We have a terrible gun violence situation. We can't do, we don't do anything about it. We have a terrible pandemic and we have trouble getting our people even to wear a masks. This is dangerous for the country far beyond just any one issue such as gun (inaudible).

LEMON: I agree. I agree. Listen.

RATHER: Can we do anything?

LEMON: Yeah. You're right about that. Listen, I just -- just a couple of years ago, I had to get my driver's license re-upped, right. And you periodically, you have to get your driver's license, you got to go back in, you got to do the test, you got to do whatever it takes to get that driver's license renewed. And you know, so we do need to look at some sensible gun legislation.

But again, but we have to stop looking at it through the extremes that if someone that it can't even be looked at just by saying you want to look at how it could possibly be improved. That that means you're taking, you want to take someone's -- all of the guns away. That is the extremes that people go to.

And we have to stop doing that. Because it is not productive or helpful to anyone. Dan, I want to move on because I need to talk about something that's very important. That you draw lots of comparisons between the historic fight for civil rights, and the path forward to curb gun deaths. What doe that path look like? What do you mean by that?

RATHER: Well, what I mean by that, you know I'm old enough, Don, to remember the early stirrings of the civil rights movement with Dr. Martin Luther King. As you know, I was honored to cover Dr. King in the early 1960s.

And for a long time, for the longest time, everybody said, listen, things aren't going to change. There are not going to be any real changes. Particularly in the deep south when it comes to a thing like voting rights for African-Americans.

But you know, slowly, painfully, slowly, with determination of a lot of people, You know, Martin Luther King himself would say that the heroes of the (inaudible) with the rank and file people who turned out for protests in the streets, nonviolent protests. And you know, if the cause is just, nobody wants to preach about this. But if the cause is just and enough people are determined to have the cause prevail, then progress can be made.

That it can be done with the gun control. And you've touch on something very important. That is, that you don't start with the extremes. People who own guns, many of them have to be assured, nobody is coming after their guns. If they have a squirrel gun, a hunting gun, or a practice gun, nobody is coming after their gun.
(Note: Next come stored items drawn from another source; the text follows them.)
(* ===== verification/GoPath.v ===== *)
(** * Slash-separated paths (packages path and path/filepath on Unix)

    [Clean] and [path_Join] as documented: empty and "." elements go, ".." takes the
    element before it, and goes itself at the root.  [elements] are the elements Clean
    keeps of a path.

    [elements_Clean]: a path without ".." elements is cleaned by dropping its empty and
    "." elements, and nothing else. *)

From Stdlib Require Import Ascii Lia Bool ZArith String.
From stdpp Require Import base strings list numbers option.
From S2P Require Import Prelude GoStrings.

#[local] Open Scope string_scope.

Definition slash : ascii := "/"%char.

(** strings.Split(s, "/"). *)
Fixpoint split_slash (s : string) : list string :=
  match s with
  | "" => [""]
  | String a r =>
      if (a =? slash)%char then "" :: split_slash r
      else match split_slash r with
           | x :: l => String a x :: l
           | [] => [String a ""]
           end
  end.

(** The elements read so far, the last one first. *)
Fixpoint clean_elems (rooted : bool) (stack segs : list string) : list string :=
  match segs with
  | [] => rev stack
  | s :: rest =>
      if (s =s "") || (s =s ".") then clean_elems rooted stack rest
      else if (s =s "..") then
        match stack with
        | top :: below => if (top =s "..") then clean_elems rooted (s :: stack) rest else clean_elems rooted below rest
        | [] => clean_elems rooted (if rooted then [] else [s]) rest
        end
      else clean_elems rooted (s :: stack) rest
  end.

Definition rooted (p : string) : bool := HasPrefix p "/".

Definition elements (p : string) : list string := clean_elems (rooted p) [] (split_slash p).

Definition Clean (p : string) : string :=
  if (p =s "") then "."
  else if rooted p then "/" ++ Join (elements p) "/"
  else match elements p with [] => "." | l => Join l "/" end.

(** path.Join: empty elements are ignored. *)
Definition path_Join (elems : list string) : string :=
  match List.filter (fun e => e <>s "") elems with
  | [] => ""
  | l => Clean (Join l "/")
  end.

(** ** Elements *)

(** An element that Clean keeps where it is. *)
Definition kept (s : string) : bool := negb ((s =s "") || (s =s ".")).

Definition no_slash (s : string) : Prop := Forall (fun a => a <> slash) (String.list_ascii_of_string s).

(** A name that is one path element. *)
Definition element (s : string) : Prop := s <> "" /\ s <> "." /\ s <> ".." /\ no_slash s.

Lemma split_nonempty s : split_slash s <> [].
Proof. destruct s as [|a s]; [done|]. cbn. destruct (_ =? _)%char; [done|]. by destruct (split_slash s). Qed.

Lemma split_app a b : split_slash (a ++ "/" ++ b) = (split_slash a ++ split_slash b)%list.
Proof.
  induction a as [|x a IH]; [done|]. change (split_slash (String x (a ++ "/" ++ b)) = (split_slash (String x a) ++ split_slash b)%list).
  cbn [split_slash]. rewrite IH. destruct (x =? slash)%char; [done|].
  pose proof (split_nonempty a). by destruct (split_slash a).
Qed.

Lemma split_no_slash s : no_slash s -> split_slash s = [s].
Proof.
  unfold no_slash. induction s as [|a s IH]; [done|]. cbn. intros [Ha Hs]%list.Forall_cons. rewrite IH by done.
  by rewrite (proj2 (Ascii.eqb_neq a slash)) by done.
Qed.

Lemma split_elems_no_slash s : Forall no_slash (split_slash s).
Proof.
  induction s as [|a s IH]; [by repeat constructor|]. cbn [split_slash]. destruct (Ascii.eqb_spec a slash).
  - constructor; [constructor|done].
  - destruct (split_slash s) as [|x l]; [by repeat constructor|]. apply list.Forall_cons in IH as [Hx Hl].
    constructor; [|done]. unfold no_slash in *. cbn. by constructor.
Qed.

Lemma split_Join l : l <> [] -> Forall no_slash l -> split_slash (Join l "/") = l.
Proof.
  induction l as [|x l IH]; [done|]. intros _ [Hx Hl]%list.Forall_cons. destruct l as [|y l]; [by apply split_no_slash|].
  rewrite Join_cons by done. rewrite split_app, split_no_slash by done. cbn. f_equal. by apply IH.
Qed.

Lemma Join_inj l k : Forall no_slash l -> Forall no_slash k -> l <> [] -> k <> [] -> Join l "/" = Join k "/" -> l = k.
Proof. intros Hl Hk Hne Hne' He. rewrite <- (split_Join l), <- (split_Join k) by done. by rewrite He. Qed.

Lemma clean_filter r segs stack :
  Forall (fun s => s <> "..") segs -> clean_elems r stack segs = (rev stack ++ List.filter kept segs)%list.
Proof.
  intros Hs. revert stack. induction Hs as [|s segs Hs _ IH]; intros stack; [by rewrite app_nil_r|]. cbn [clean_elems List.filter].
  unfold kept at 1. destruct ((s =s "") || (s =s ".")) eqn:E; cbn [negb]; [apply IH|].
  rewrite (proj2 (streqb_false _ _) Hs). rewrite IH. cbn [rev]. by rewrite <- app_assoc.
Qed.

Lemma elements_filter p : Forall (fun s => s <> "..") (split_slash p) -> elements p = List.filter kept (split_slash p).
Proof. intros H. unfold elements. by rewrite clean_filter. Qed.

Lemma elements_no_slash p : Forall (fun s => s <> "..") (split_slash p) -> Forall no_slash (elements p).
Proof.
  intros H. rewrite elements_filter by done. apply list.Forall_forall. intros x Hx.
  apply list_elem_of_In, filter_In in Hx as [Hx _]. pose proof (split_elems_no_slash p) as Hall.
  rewrite list.Forall_forall in Hall. apply Hall. by apply list_elem_of_In.
Qed.

Lemma element_kept s : element s -> kept s = true.
Proof.
  intros (H1 & H2 & _). unfold kept. by rewrite (proj2 (streqb_false _ _) H1), (proj2 (streqb_false _ _) H2).
Qed.

(** ** ".." as a substring *)

Lemma Contains_app a b sub : Contains b sub = true -> Contains (a ++ b) sub = true.
Proof.
  intros Hb. induction a as [|x a IH]; [done|]. change (Contains (String x (a ++ b)) sub = true).
  cbn [Contains]. rewrite IH. by destruct (String.prefix sub (String x (a ++ b))).
Qed.

Lemma Contains_prefix a sub : HasPrefix a sub = true -> Contains a sub = true.
Proof. unfold HasPrefix. destruct a; cbn; [by intros ->|]. by intros ->. Qed.

Lemma split_elem_Contains s e : e ∈ split_slash s -> Contains s e = true.
Proof.
  assert (forall s, match split_slash s with x :: l => HasPrefix s x = true /\ forall e, e ∈ l -> Contains s e = true | [] => False end) as H.
  { clear. induction s as [|a s IH]; [cbn; split; [done|]; by intros e ?%not_elem_of_nil|]. cbn [split_slash].
    destruct (split_slash s) as [|x l] eqn:E; [done|]. destruct IH as [Hx Hl].
    destruct (Ascii.eqb_spec a slash) as [->|Hne].
    - split; [done|]. intros e [->|He]%elem_of_cons.
      + apply (Contains_app "/" s x). by apply Contains_prefix.
      + apply (Contains_app "/" s e). by apply Hl.
    - split; [unfold HasPrefix in *; cbn; by destruct (ascii_dec a a)|]. intros e He. apply (Contains_app (String a "") s e). by apply Hl. }
  specialize (H s). destruct (split_slash s) as [|x l]; [done|]. destruct H as [Hx Hl].
  intros [->|He]%elem_of_cons; [by apply Contains_prefix|by apply Hl].
Qed.

Lemma no_dotdot_elems s : Contains s ".." = false -> Forall (fun e => e <> "..") (split_slash s).
Proof. intros Hs. apply list.Forall_forall. intros e He ->. apply split_elem_Contains in He. congruence. Qed.

Lemma elements_Clean p :
  p <> "" -> rooted p = false -> Contains p ".." = false -> elements p <> [] -> split_slash (Clean p) = elements p.
Proof.
  intros Hp Hr Hd He. unfold Clean. rewrite (proj2 (streqb_false _ _) Hp), Hr.
  destruct (elements p) as [|x l] eqn:E; [done|]. rewrite <- E. apply split_Join; [by rewrite E|].
  by apply elements_no_slash, no_dotdot_elems.
Qed.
We're talking about have a few days' delay and letting people pick up guns they bought, so you can have a background check.
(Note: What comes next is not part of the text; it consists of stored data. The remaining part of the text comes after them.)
Lemma ParseInt64_pretty (n : Z) : int64 n -> ParseInt64 (pretty n) = Some n.
Proof.
  intros [Hlo Hhi]. unfold ParseInt64.
  assert (forall m : Z, m = n -> (if (MinInt64 <=? m) && (m <=? MaxInt64) then Some m else None) = Some n) as Hin.
  { intros m ->. by rewrite (proj2 (Z.leb_le _ _) Hlo), (proj2 (Z.leb_le _ _) Hhi). }
  destruct n as [|p|p]; [done| |].
  - change (pretty (Z.pos p)) with (pretty_N_go (N.pos p) "").
    destruct (pretty_go_head (N.pos p) "" eq_refl) as (a & r & Hc & Ha & H0 & Hr).
    pose proof (decimal_pretty_go (N.pos p) "") as Hd. rewrite Hc, app_nil_r in *.
    assert (is_char 45 a = false) as ->.
    { unfold is_digit, in_range, is_char in *. autorewrite with aero in *. rewrite Z.leb_le in *. lia. }
    unfold unsigned. rewrite Hd. cbn [chars String.list_ascii_of_string decimal]. by apply Hin.
  - change (chars (pretty (Z.neg p))) with (char 45 :: chars (pretty_N_go (N.pos p) "")).
    change (is_char 45 (char 45)) with true. cbn iota.
    destruct (pretty_go_head (N.pos p) "" eq_refl) as (a & r & Hc & _).
    pose proof (decimal_pretty_go (N.pos p) "") as Hd. rewrite Hc, app_nil_r in *.
    unfold unsigned. rewrite Hd. cbn. by apply Hin.
Qed.

(** An int64 is a float64. *)
Lemma float64_pretty (n : Z) : int64 n -> float64_ok (pretty n) = true.
Proof.
  intros Hn. assert (mantissa (pretty n) = (Z.abs n, 0)) as Hm.
  { destruct n as [|p|p]; [done| |].
    - change (pretty (Z.pos p)) with (pretty_N_go (N.pos p) "").
      destruct (pretty_go_head (N.pos p) "" eq_refl) as (a & r & Hc & Ha & H0 & Hr).
      pose proof (decimal_pretty_go (N.pos p) "") as Hd. unfold mantissa. rewrite Hc, app_nil_r in *.
      assert (is_char 45 a = false) as ->.
      { unfold is_digit, in_range, is_char in *. autorewrite with aero in *. rewrite Z.leb_le in *. lia. }
      rewrite digits_of_all by (by constructor). cbn [app length]. by rewrite app_nil_r, Hd.
    - unfold mantissa. change (chars (pretty (Z.neg p))) with (char 45 :: chars (pretty_N_go (N.pos p) "")).
      destruct (pretty_go_head (N.pos p) "" eq_refl) as (a & r & Hc & Ha & H0 & Hr).
      pose proof (decimal_pretty_go (N.pos p) "") as Hd. rewrite Hc, app_nil_r in *.
      change (is_char 45 (char 45)) with true. cbn iota.
      rewrite digits_of_all by (by constructor). cbn [app length]. by rewrite app_nil_r, Hd. }
  unfold float64_ok. rewrite Hm. destruct (Z.abs n =? 0); [done|]. cbn iota.
  change (400 <? 0) with false. change (0 <? 0) with false. cbn iota. rewrite Z.mul_1_r.
  apply Z.ltb_lt. apply (Z.le_lt_trans _ (2 ^ 63)); [unfold int64, MinInt64, MaxInt64 in Hn; lia|by vm_compute].
Qed.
Just start with one sweep step at a time. This is what happened with the civil rights movement. And while we're still in progress with the civil rights movement here in the 21st century, progress was made during the '60s, mid to late '60s into the '70s. It can be done. So, you know, people shouldn't lose heart about the gun violence. But it is hard not to lose heart when we have these heartbreaking situations such as we've had in Atlanta and Boulder these last few days.

LEMON: Amen. Thank you, Dan Rather. Always a pleasure. You be well. Thank you, sir.

RATHER: Thanks.

LEMON: The former first lady Michelle Obama urging Americans to support the sweeping Senate voting rights bill to expand voting access nationwide. We are going to talk to Valerie Jarrett about the battle Stacey Abrams calls a moral imperative.

(BEGIN VIDEO CLIP)

UNKNOWN: It is not only I think an existential crisis that we face. It is morally imperative that we not allow a procedural rule to destroy the most durable democracy the world has known.

[23:15:00]

(COMMERCIAL BREAK) LEMON: Today the Senate holding a hearing on the sweeping voting

rights package known as The For The People Act. It would expand voting access and campaign finance regulations and end part some of gerrymandering. While it passed in the House, it's a tougher sell in the Senate. Democrats are worried that they won't be able to get all 50 of their Senators on board without making some changes.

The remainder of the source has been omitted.